How to complete this task —
Please repeat the lines below exactly. Begin with the line containing "(** The in-memory" and go on through the line containing "(mockSessionStore.ts). What the".

Extracted records —
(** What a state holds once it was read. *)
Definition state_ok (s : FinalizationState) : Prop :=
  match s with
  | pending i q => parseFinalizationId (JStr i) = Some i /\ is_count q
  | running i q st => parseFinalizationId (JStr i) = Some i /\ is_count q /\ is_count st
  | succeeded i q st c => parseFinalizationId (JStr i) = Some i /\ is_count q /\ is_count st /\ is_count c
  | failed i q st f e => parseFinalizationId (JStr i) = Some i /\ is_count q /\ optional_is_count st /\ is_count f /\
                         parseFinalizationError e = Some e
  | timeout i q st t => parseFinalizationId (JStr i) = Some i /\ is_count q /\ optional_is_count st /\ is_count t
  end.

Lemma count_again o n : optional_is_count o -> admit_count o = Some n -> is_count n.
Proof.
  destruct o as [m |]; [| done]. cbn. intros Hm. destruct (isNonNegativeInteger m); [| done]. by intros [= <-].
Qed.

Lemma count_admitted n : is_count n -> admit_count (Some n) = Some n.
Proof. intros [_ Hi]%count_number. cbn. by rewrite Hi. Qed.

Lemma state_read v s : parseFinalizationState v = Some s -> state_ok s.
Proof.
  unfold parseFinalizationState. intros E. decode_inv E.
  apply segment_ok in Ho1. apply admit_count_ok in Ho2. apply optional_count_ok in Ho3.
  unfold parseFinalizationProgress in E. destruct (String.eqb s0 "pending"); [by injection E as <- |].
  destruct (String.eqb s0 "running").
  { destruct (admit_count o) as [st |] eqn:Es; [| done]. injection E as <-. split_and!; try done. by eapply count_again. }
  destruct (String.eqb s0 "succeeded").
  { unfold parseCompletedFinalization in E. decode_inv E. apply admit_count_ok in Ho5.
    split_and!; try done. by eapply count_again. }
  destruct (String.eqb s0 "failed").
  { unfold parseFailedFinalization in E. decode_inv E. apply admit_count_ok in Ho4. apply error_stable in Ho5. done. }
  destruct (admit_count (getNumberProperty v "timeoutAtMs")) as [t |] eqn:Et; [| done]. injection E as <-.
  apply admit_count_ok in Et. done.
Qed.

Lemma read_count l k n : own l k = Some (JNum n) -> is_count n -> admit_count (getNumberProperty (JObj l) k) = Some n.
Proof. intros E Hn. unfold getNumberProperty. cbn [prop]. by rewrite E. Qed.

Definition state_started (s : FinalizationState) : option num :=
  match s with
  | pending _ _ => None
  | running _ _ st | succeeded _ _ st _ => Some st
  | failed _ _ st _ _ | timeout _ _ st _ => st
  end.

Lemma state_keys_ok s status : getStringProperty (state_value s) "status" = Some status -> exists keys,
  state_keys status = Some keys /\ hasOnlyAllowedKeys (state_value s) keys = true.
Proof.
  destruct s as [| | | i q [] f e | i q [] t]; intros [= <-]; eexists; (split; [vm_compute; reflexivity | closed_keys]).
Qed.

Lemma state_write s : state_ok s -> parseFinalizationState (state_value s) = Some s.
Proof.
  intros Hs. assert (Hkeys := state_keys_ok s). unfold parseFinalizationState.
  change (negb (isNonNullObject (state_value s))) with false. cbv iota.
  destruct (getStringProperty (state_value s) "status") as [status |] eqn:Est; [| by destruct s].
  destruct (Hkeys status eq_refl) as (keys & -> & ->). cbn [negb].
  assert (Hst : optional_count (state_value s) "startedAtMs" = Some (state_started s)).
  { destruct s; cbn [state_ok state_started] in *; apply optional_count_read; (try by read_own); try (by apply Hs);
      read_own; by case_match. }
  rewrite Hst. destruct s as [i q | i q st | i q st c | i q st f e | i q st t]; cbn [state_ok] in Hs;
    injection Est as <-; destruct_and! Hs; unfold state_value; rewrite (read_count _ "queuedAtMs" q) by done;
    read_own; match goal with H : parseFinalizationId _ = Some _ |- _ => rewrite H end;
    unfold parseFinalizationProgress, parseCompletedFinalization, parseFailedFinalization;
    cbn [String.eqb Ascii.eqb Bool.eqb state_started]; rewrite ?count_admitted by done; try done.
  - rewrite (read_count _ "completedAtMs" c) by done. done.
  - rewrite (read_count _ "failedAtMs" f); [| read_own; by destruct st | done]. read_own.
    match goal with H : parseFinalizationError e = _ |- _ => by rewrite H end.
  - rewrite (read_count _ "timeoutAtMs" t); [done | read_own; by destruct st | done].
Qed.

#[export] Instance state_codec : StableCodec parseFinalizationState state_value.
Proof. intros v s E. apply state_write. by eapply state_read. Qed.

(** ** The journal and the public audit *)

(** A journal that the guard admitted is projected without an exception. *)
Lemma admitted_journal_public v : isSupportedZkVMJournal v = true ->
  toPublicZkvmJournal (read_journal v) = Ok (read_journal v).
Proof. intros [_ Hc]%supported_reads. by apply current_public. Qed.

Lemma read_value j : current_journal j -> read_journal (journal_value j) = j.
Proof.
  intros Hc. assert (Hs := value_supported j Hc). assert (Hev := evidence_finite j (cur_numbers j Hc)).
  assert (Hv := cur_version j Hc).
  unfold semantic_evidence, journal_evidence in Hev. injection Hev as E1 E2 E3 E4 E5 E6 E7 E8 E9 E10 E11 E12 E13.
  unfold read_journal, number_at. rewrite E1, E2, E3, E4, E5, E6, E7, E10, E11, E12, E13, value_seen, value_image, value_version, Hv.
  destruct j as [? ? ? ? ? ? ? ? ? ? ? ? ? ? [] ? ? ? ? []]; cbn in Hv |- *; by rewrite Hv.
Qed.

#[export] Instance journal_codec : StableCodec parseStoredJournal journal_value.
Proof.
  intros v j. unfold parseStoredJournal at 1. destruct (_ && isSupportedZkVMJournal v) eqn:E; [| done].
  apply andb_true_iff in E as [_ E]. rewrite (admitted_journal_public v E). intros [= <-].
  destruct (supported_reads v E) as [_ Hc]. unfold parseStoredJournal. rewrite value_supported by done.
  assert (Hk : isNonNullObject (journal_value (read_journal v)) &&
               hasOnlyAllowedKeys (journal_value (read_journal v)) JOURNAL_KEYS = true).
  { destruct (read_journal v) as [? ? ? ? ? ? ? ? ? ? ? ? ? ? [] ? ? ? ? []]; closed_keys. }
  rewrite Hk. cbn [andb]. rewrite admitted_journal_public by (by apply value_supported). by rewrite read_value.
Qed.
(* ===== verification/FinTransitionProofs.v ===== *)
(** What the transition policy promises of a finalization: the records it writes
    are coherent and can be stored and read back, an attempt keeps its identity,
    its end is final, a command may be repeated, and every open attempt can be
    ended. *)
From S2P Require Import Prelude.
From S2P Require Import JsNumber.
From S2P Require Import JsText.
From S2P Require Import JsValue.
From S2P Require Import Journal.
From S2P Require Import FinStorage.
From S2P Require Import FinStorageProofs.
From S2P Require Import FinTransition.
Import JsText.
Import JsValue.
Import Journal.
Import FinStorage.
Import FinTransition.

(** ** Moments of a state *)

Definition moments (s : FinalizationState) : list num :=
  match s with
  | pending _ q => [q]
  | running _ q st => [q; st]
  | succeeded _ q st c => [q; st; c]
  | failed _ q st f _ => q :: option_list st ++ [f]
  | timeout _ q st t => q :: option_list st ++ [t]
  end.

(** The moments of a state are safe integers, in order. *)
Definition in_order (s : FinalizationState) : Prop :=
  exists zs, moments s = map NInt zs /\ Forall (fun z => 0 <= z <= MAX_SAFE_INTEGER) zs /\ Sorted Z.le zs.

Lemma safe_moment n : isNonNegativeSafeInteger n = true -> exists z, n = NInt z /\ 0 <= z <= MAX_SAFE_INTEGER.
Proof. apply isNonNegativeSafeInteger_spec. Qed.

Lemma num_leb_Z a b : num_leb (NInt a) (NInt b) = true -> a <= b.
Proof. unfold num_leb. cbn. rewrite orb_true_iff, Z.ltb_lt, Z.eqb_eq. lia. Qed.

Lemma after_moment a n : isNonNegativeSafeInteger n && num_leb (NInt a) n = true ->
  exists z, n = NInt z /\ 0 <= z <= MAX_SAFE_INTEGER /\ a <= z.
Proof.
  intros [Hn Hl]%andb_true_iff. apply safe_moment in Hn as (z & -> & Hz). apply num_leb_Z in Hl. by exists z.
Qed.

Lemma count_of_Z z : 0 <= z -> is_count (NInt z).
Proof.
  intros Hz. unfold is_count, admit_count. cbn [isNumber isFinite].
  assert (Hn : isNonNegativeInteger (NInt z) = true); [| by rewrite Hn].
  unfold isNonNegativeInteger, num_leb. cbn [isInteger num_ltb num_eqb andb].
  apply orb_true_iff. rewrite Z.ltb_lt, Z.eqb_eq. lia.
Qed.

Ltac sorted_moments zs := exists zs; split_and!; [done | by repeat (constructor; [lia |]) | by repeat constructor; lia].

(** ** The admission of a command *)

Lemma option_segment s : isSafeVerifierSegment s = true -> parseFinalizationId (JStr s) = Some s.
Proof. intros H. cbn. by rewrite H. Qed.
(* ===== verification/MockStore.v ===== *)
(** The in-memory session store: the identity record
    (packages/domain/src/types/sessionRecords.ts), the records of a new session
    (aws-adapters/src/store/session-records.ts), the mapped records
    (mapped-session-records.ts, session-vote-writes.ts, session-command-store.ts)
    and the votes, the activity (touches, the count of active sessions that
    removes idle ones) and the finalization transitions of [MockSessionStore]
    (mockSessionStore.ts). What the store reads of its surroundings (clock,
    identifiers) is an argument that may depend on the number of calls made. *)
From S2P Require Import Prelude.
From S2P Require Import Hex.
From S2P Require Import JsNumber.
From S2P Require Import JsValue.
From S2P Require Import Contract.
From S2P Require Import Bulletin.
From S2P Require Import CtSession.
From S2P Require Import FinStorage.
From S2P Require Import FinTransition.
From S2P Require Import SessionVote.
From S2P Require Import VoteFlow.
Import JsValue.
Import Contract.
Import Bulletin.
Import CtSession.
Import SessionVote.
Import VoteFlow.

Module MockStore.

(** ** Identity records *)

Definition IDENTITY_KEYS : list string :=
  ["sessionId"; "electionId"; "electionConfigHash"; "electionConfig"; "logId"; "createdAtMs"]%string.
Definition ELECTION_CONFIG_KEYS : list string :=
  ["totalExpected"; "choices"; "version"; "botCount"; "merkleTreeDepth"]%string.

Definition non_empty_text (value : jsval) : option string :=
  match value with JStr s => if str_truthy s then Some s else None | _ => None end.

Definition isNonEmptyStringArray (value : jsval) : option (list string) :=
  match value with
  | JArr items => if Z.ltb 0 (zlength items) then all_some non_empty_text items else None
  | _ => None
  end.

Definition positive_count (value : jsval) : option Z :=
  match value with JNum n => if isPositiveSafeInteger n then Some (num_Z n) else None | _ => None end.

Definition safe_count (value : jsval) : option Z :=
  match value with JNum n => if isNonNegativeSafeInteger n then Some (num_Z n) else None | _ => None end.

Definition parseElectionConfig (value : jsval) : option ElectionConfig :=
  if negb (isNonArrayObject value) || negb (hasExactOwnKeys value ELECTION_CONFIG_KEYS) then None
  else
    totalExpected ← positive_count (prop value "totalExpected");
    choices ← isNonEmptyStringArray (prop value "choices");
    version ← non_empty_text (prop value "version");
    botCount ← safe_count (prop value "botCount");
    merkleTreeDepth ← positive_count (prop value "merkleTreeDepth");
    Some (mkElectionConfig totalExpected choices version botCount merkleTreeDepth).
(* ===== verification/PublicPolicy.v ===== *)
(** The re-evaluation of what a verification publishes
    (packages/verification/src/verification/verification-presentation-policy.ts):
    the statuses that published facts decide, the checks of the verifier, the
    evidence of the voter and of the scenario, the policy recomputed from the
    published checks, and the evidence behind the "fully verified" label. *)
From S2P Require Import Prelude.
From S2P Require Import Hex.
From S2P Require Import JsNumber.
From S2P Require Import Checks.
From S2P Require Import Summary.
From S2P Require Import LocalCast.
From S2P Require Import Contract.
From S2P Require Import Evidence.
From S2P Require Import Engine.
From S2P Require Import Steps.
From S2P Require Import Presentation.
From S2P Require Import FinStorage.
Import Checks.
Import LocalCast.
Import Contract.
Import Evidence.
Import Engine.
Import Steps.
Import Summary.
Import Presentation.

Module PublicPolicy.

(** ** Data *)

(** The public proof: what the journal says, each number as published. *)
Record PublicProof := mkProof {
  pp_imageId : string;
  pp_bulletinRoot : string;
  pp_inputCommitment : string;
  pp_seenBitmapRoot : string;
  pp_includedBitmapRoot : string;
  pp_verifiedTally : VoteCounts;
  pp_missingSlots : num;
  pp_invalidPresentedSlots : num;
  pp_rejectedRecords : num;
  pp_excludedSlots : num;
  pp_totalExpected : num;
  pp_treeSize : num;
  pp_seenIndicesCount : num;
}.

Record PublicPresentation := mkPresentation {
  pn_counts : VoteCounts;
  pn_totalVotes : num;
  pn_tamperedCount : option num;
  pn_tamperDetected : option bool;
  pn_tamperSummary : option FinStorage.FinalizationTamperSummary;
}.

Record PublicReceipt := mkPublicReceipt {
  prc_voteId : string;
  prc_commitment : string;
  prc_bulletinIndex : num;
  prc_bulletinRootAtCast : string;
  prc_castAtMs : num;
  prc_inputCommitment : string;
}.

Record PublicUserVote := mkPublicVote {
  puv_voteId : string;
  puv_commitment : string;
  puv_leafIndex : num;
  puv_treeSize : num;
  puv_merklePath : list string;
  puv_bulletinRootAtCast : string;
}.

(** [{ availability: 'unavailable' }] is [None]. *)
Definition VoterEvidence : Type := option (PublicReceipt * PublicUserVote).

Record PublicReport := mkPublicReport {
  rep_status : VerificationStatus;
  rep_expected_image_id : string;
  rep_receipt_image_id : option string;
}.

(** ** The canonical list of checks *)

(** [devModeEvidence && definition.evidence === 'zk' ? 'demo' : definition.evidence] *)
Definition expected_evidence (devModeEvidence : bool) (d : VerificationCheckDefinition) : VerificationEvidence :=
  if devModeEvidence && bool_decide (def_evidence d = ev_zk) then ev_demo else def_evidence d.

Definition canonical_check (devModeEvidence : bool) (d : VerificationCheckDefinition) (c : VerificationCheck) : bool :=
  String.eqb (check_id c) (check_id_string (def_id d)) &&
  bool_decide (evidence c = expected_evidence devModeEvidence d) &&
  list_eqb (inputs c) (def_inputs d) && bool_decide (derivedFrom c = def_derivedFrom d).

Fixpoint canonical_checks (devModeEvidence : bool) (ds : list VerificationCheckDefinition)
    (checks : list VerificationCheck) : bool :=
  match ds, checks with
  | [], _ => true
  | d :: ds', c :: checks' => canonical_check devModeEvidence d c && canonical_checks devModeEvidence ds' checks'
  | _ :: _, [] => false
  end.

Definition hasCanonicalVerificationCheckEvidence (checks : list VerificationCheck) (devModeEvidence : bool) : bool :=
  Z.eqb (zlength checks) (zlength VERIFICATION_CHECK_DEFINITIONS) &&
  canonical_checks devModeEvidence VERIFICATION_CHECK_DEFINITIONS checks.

Answer box —
(** The in-memory session store: the identity record
    (packages/domain/src/types/sessionRecords.ts), the records of a new session
    (aws-adapters/src/store/session-records.ts), the mapped records
    (mapped-session-records.ts, session-vote-writes.ts, session-command-store.ts)
    and the votes, the activity (touches, the count of active sessions that
    removes idle ones) and the finalization transitions of [MockSessionStore]
    (mockSessionStore.ts). What the store reads of its surroundings (clock,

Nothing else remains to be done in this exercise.